> GOAL OF THE EXERCISE: Two lines mark the range in the entries below: the one holding "Inductive call : Type" and the one holding "match c with". Set down those two and all lines between them, exactly.

> INFORMATION GIVEN:
#[export] Instance State_eq_dec : EqDecision State.
Proof. solve_decision. Defined.

Record Snapshot : Type := mkSnapshot {
  Snap_Key : string;
  Snap_State : State;
  Snap_ConsecutiveFailures : Z;
  Snap_OpenedAt : option Time;
  Snap_LastFailureAt : option Time;
  Snap_LastSuccessAt : option Time;
  Snap_UpdatedAt : Time
}.

(** ** The store *)
Class Store (S : Type) : Type := {
  Get : string → S → result Snapshot * S;
  Put : Snapshot → S → result unit * S
}.

(** [view] is what the store holds for each key. *)
Class StoreLaws (S : Type) `{Store S} (view : S → string → Snapshot) : Prop := {
  Get_view k s k' : view (snd (Get k s)) k' = view s k';
  Get_Ok k s x : fst (Get k s) = Ok x → x = view s k;
  Put_Ok x s k : fst (Put x s) = Ok tt →
    view (snd (Put x s)) k = if k ==? Snap_Key x then x else view s k;
  Put_Err x s e k : fst (Put x s) = Err e → view (snd (Put x s)) k = view s k
}.

(** A store none of whose calls fails. *)
Class Reliable (S : Type) `{Store S} : Prop := {
  Get_never_fails k s : ∃ x, fst (Get k s) = Ok x;
  Put_never_fails x s : fst (Put x s) = Ok tt
}.

Definition closedSnapshot (key : string) : Snapshot := mkSnapshot key StateClosed 0 None None None 0%Z.

Definition MemoryStore : Type := gmap string Snapshot.
Definition NewMemoryStore : MemoryStore := ∅.

Definition Memory_Get (key : string) (s : MemoryStore) : result Snapshot * MemoryStore :=
  match s !! key with
  | None => (Ok (closedSnapshot key), s)
  | Some snapshot => (Ok snapshot, s)
  end.

Definition Memory_Put (snapshot : Snapshot) (s : MemoryStore) : result unit * MemoryStore :=
  (Ok tt, <[Snap_Key snapshot := snapshot]> s).

#[export] Instance MemoryStore_Store : Store MemoryStore := {| Get := Memory_Get; Put := Memory_Put |}.

Definition memory_view (s : MemoryStore) (k : string) : Snapshot := default (closedSnapshot k) (s !! k).

#[export] Instance MemoryStore_laws : StoreLaws MemoryStore memory_view.
Proof.
  split; simpl; unfold Memory_Get, Memory_Put, memory_view, MemoryStore in *; simpl; intros.
  - by destruct (s !! k).
  - destruct (s !! k); simpl in *; congruence.
  - case_bool_decide as Hk.
    + subst k. by rewrite lookup_insert_eq.
    + by rewrite lookup_insert_ne by congruence.
  - done.
Qed.

#[export] Instance MemoryStore_reliable : Reliable MemoryStore.
Proof. split; simpl; [|done]. intros k s. unfold Memory_Get. destruct (s !! k); eauto. Qed.

(** ** The breaker *)
Record Breaker : Type := mkBreaker { failureThreshold : Z; cooldown : Duration }.

Definition New (threshold : Z) (cool : Duration) : Breaker :=
  {| failureThreshold := if (threshold <=? 0)%Z then 3%Z else threshold;
     cooldown := if (cool <=? 0)%Z then Minute else cool |}.

Section breaker.
Context {S : Type} `{Store S}.
Variable b : Breaker.

Definition Allow (key : string) (now : Time) (s : S) : result (bool * Snapshot) * S :=
  if key ==? "" then (Err (Errorf "circuit-breaker key is required" []), s)
  else match Get key s with
  | (Err e, s) => (Err e, s)
  | (Ok snapshot, s) =>
      if (Snap_State snapshot ==? StateOpen)
         && match Snap_OpenedAt snapshot with
            | None => false
            | Some openedAt => (cooldown b <=? Sub now openedAt)%Z
            end
      then
        let snapshot := mkSnapshot (Snap_Key snapshot) StateHalfOpen (Snap_ConsecutiveFailures snapshot)
                          (Snap_OpenedAt snapshot) (Snap_LastFailureAt snapshot)
                          (Snap_LastSuccessAt snapshot) now in
        match Put snapshot s with
        | (Err e, s) => (Err e, s)
        | (Ok _, s) => (Ok (Snap_State snapshot !=? StateOpen, snapshot), s)
        end
      else (Ok (Snap_State snapshot !=? StateOpen, snapshot), s)
  end.

Definition Success (key : string) (now : Time) (s : S) : result unit * S :=
  match Get key s with
  | (Err e, s) => (Err e, s)
  | (Ok snapshot, s) =>
      Put (mkSnapshot key StateClosed 0 None (Snap_LastFailureAt snapshot) (Some now) now) s
  end.

Definition Failure (key : string) (now : Time) (s : S) : result Snapshot * S :=
  match Get key s with
  | (Err e, s) => (Err e, s)
  | (Ok snapshot, s) =>
      let failures := add64 (Snap_ConsecutiveFailures snapshot) 1 in
      let snapshot :=
        if (Snap_State snapshot ==? StateHalfOpen) || (failureThreshold b <=? failures)%Z
        then mkSnapshot key StateOpen failures (Some now) (Some now) (Snap_LastSuccessAt snapshot) now
        else mkSnapshot key (Snap_State snapshot) failures (Snap_OpenedAt snapshot) (Some now)
               (Snap_LastSuccessAt snapshot) now in
      match Put snapshot s with
      | (Err e, s) => (Err e, s)
      | (Ok _, s) => (Ok snapshot, s)
      end
  end.

(** ** Histories *)
Inductive call : Type := CAllow (key : string) | CSuccess (key : string) | CFailure (key : string).
Inductive reply : Type := Allowed (ok : bool) | Done | Failed (e : error).

Definition perform (c : call) (now : Time) (s : S) : reply * S :=
  match c with
  | CAllow key => let '(r, s) := Allow key now s in
                  (match r with Ok (ok, _) => Allowed ok | Err e => Failed e end, s)
  | CSuccess key => let '(r, s) := Success key now s in
                    (match r with Ok _ => Done | Err e => Failed e end, s)
  | CFailure key => let '(r, s) := Failure key now s in
                    (match r with Ok _ => Done | Err e => Failed e end, s)
  end.

Fixpoint run (calls : list (call * Time)) (s : S) : list (call * Time * reply) * S :=
  match calls with
  | [] => ([], s)
  | (c, now) :: rest =>
      let '(r, s) := perform c now s in
      let '(log, s) := run rest s in ((c, now, r) :: log, s)
  end.
End breaker.

(** The reference: the failures of [key] recorded since its last recorded
    success, and the time of the latest of them. *)
Definition streak_step (key : string) (acc : Z * option Time) (e : call * Time * reply) : Z * option Time :=
  match e with
  | (CSuccess k, _, Done) => if k ==? key then (0%Z, None) else acc
  | (CFailure k, now, Done) => if k ==? key then ((fst acc + 1)%Z, Some now) else acc
  | _ => acc
  end.
Definition streak (key : string) (log : list (call * Time * reply)) : Z * option Time :=
  foldl (streak_step key) (0%Z, None) log.

(** Calls are stopped while the streak has reached the threshold and the
    cooldown since its latest failure has not passed. *)
Definition stopped (b : Breaker) (st : Z * option Time) (now : Time) : bool :=
  (failureThreshold b <=? fst st)%Z
  && match snd st with Some t => (now - t <? cooldown b)%Z | None => false end.

(** ** The snapshot of a key follows its streak *)
Section follows.
Context (b : Breaker).
Hypothesis threshold_pos : (0 < failureThreshold b)%Z.
Hypothesis cooldown_pos : (0 < cooldown b ≤ int_max)%Z.

Definition snapshot_ok (key : string) (st : Z * option Time) (now : Time) (x : Snapshot) : Prop :=
  Snap_Key x = key ∧ Snap_ConsecutiveFailures x = fst st ∧ (0 ≤ fst st)%Z
  ∧ if (failureThreshold b <=? fst st)%Z
    then ∃ t, snd st = Some t ∧ Snap_OpenedAt x = Some t ∧ (t ≤ now)%Z
              ∧ (Snap_State x = StateOpen ∨ Snap_State x = StateHalfOpen ∧ (cooldown b ≤ now - t)%Z)
    else Snap_State x = StateClosed.

Lemma snapshot_ok_later key st now now' x :
  (now ≤ now')%Z → snapshot_ok key st now x → snapshot_ok key st now' x.
Proof.
  intros Hle (? & ? & ? & Hs). split_and!; [done..|].
  destruct (_ <=? _)%Z; [|done]. destruct Hs as (t & ? & ? & ? & [?|[? ?]]); exists t; split_and!;
    try done; [lia|by left|lia|right; split; [done|lia]].
Qed.

Lemma Sub_ge (now t : Time) d : (int_min < d ≤ int_max)%Z → (d <=? Sub now t)%Z = (d <=? now - t)%Z.
Proof. unfold Sub, int_min, int_max. intros. destruct (Z.leb_spec d (now - t)), (Z.leb_spec d (Z.max (-9223372036854775808) (Z.min 9223372036854775807 (now - t)))); lia. Qed.

Lemma Allow_decides key st now x :
  snapshot_ok key st now x →
  let reopen := (Snap_State x ==? StateOpen)
         && match Snap_OpenedAt x with
            | None => false
            | Some openedAt => (cooldown b <=? Sub now openedAt)%Z
            end in
  (if reopen then true else Snap_State x !=? StateOpen) = negb (stopped b st now)
  ∧ (reopen = true → (failureThreshold b ≤ fst st)%Z
       ∧ ∃ t, snd st = Some t ∧ Snap_OpenedAt x = Some t ∧ (t ≤ now)%Z ∧ (cooldown b ≤ now - t)%Z).
Proof.
  intros (_ & _ & _ & Hs) reopen. subst reopen. unfold stopped.
  destruct (Z.leb_spec (failureThreshold b) (fst st)); simpl.
  - destruct Hs as (t & -> & -> & Ht & Hst). rewrite Sub_ge by (unfold int_min, int_max in *; lia).
    destruct Hst as [->|[-> Hc]]; simpl.
    + destruct (Z.leb_spec (cooldown b) (now - t)), (Z.ltb_spec (now - t) (cooldown b)); simpl;
        try lia; split; eauto 10; done.
    + destruct (Z.ltb_spec (now - t) (cooldown b)); [lia|]. by split.
  - by rewrite Hs.
Qed.

Context {S : Type} `{Store S} (view : S → string → Snapshot) `{!StoreLaws S view}.

Definition follows (log : list (call * Time * reply)) (now : Time) (s : S) : Prop :=
  ∀ key, snapshot_ok key (streak key log) now (view s key).

Lemma streak_snoc key log e : streak key (log ++ [e]) = streak_step key (streak key log) e.
Proof. unfold streak. by rewrite foldl_app. Qed.

Lemma Get_cases k s :
  (∃ e s', Get k s = (Err e, s') ∧ ∀ k', view s' k' = view s k')
  ∨ (∃ s', Get k s = (Ok (view s k), s') ∧ ∀ k', view s' k' = view s k').
Proof.
  pose proof (Get_view k s) as Hv. pose proof (Get_Ok k s) as Ho.
  destruct (Get k s) as [[x|e] s']; simpl in *; [right|left]; eauto.
  rewrite <- (Ho x eq_refl). eauto.
Qed.

Lemma Put_cases x s :
  (∃ e s', Put x s = (Err e, s') ∧ ∀ k', view s' k' = view s k')
  ∨ (∃ s', Put x s = (Ok tt, s') ∧ view s' (Snap_Key x) = x ∧ ∀ k', k' ≠ Snap_Key x → view s' k' = view s k').
Proof.
  pose proof (λ k, Put_Ok x s k) as Ho. pose proof (λ e k, Put_Err x s e k) as He.
  destruct (Put x s) as [[[]|e] s']; simpl in *; [right|left].
  - exists s'. split_and!; [done|by rewrite Ho, bool_decide_true|].
    intros k' Hk. by rewrite Ho, bool_decide_false.
  - eauto 10.
Qed.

> OUTPUT:
Inductive call : Type := CAllow (key : string) | CSuccess (key : string) | CFailure (key : string).
Inductive reply : Type := Allowed (ok : bool) | Done | Failed (e : error).

Definition perform (c : call) (now : Time) (s : S) : reply * S :=
  match c with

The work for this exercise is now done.